- Assignment -
When the line containing "ret (r, ostream s')." is reached, include it and end there; set down verbatim every line before it, starting at the top of the records.

[Saved entries]
Fixpoint pb_check_proto3_default_value (n : nat) (field : pb_field_t) (pData' : Z) {struct n}
    : E bool :=
  match n with
  | O => stuck
  | S n' => check_proto3_body (pb_check_proto3_default_value n') field pData'
  end.
End Writers.

(** One level of message encoding: [encode] encodes a submessage. *)
Section OneLevel.
Context `{Env}.
Variables (n : nat) (encode : list pb_field_t -> Z -> E unit).

(** Run [m] on another stream: its status, and the stream it leaves. *)
Definition on_ostream {A} (sub : pb_ostream_t) (m : E A) : E (option A * pb_ostream_t) :=
  s <- get ;;
  modify (set_ostream (fun _ => sub)) ;;
  r <- attempt m ;;
  s' <- get ;;
  modify (set_ostream (fun _ => ostream s)) ;;
  ret (r, ostream s').

Definition pb_encode_submessage (fields : list pb_field_t) (src : Z) : E unit :=
  r <- on_ostream PB_OSTREAM_SIZING (encode fields src) ;;
  let '(sized, substream) := r in
  match sized with
  | None => modify (set_ostream (os_set_error (os_errmsg substream))) ;; fail
  | Some _ =>
      let size := bytes_written substream in
      pb_encode_varint size ;;
      s <- get ;;
      let o := ostream s in
      if is_null_cb (os_callback o) then pb_write (WMem NULL) size
      else if max_size o <? u64 (bytes_written o + size) then e_return_error "stream full"
      else
        r <- on_ostream (mk_ostream (os_callback o) (os_state o) size 0 None)
               (encode fields src) ;;
        let '(status, substream) := r in
        modify (set_ostream (fun o =>
          mk_ostream (os_callback o) (os_state substream) (max_size o)
            (u64 (bytes_written o + bytes_written substream)) (os_errmsg substream))) ;;
        if negb (bytes_written substream =? size) then e_return_error "submsg size changed"
        else match status with Some _ => ret tt | None => fail end
  end.

Definition pb_enc_submessage (field : pb_field_t) (src : Z) : E unit :=
  if ptr field =? NULL then e_return_error "invalid field descriptor"
  else pb_encode_submessage (desc (ptr field)) src.

Definition PB_ENCODERS (ltype : Z) (field : pb_field_t) (src : Z) : E unit :=
  if ltype =? PB_LTYPE_BOOL then pb_enc_bool field src
  else if ltype =? PB_LTYPE_VARINT then pb_enc_varint field src
  else if ltype =? PB_LTYPE_UVARINT then pb_enc_uvarint field src
  else if ltype =? PB_LTYPE_SVARINT then pb_enc_svarint field src
  else if ltype =? PB_LTYPE_FIXED32 then pb_enc_fixed32 field src
  else if ltype =? PB_LTYPE_FIXED64 then pb_enc_fixed64 field src
  else if ltype =? PB_LTYPE_BYTES then pb_enc_bytes field src
  else if ltype =? PB_LTYPE_STRING then pb_enc_string field src
  else if ltype =? PB_LTYPE_SUBMESSAGE then pb_enc_submessage field src
  else if ltype =? PB_LTYPE_FIXED_LENGTH_BYTES then pb_enc_fixed_length_bytes field src
  else stuck.

(** [for (i = 0; i < count; i++) { item(p); p += data_size; }] *)
Definition for_items (item : Z -> E unit) (data_size' count p : Z) : E unit :=
  loop (fun '(i, p) =>
    if i <? count then item p ;; ret (inl (i + 1, p + data_size')) else ret (inr tt)) (0, p).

- Task response -
Fixpoint pb_check_proto3_default_value (n : nat) (field : pb_field_t) (pData' : Z) {struct n}
    : E bool :=
  match n with
  | O => stuck
  | S n' => check_proto3_body (pb_check_proto3_default_value n') field pData'
  end.
End Writers.

(** One level of message encoding: [encode] encodes a submessage. *)
Section OneLevel.
Context `{Env}.
Variables (n : nat) (encode : list pb_field_t -> Z -> E unit).

(** Run [m] on another stream: its status, and the stream it leaves. *)
Definition on_ostream {A} (sub : pb_ostream_t) (m : E A) : E (option A * pb_ostream_t) :=
  s <- get ;;
  modify (set_ostream (fun _ => sub)) ;;
  r <- attempt m ;;
  s' <- get ;;
  modify (set_ostream (fun _ => ostream s)) ;;
  ret (r, ostream s').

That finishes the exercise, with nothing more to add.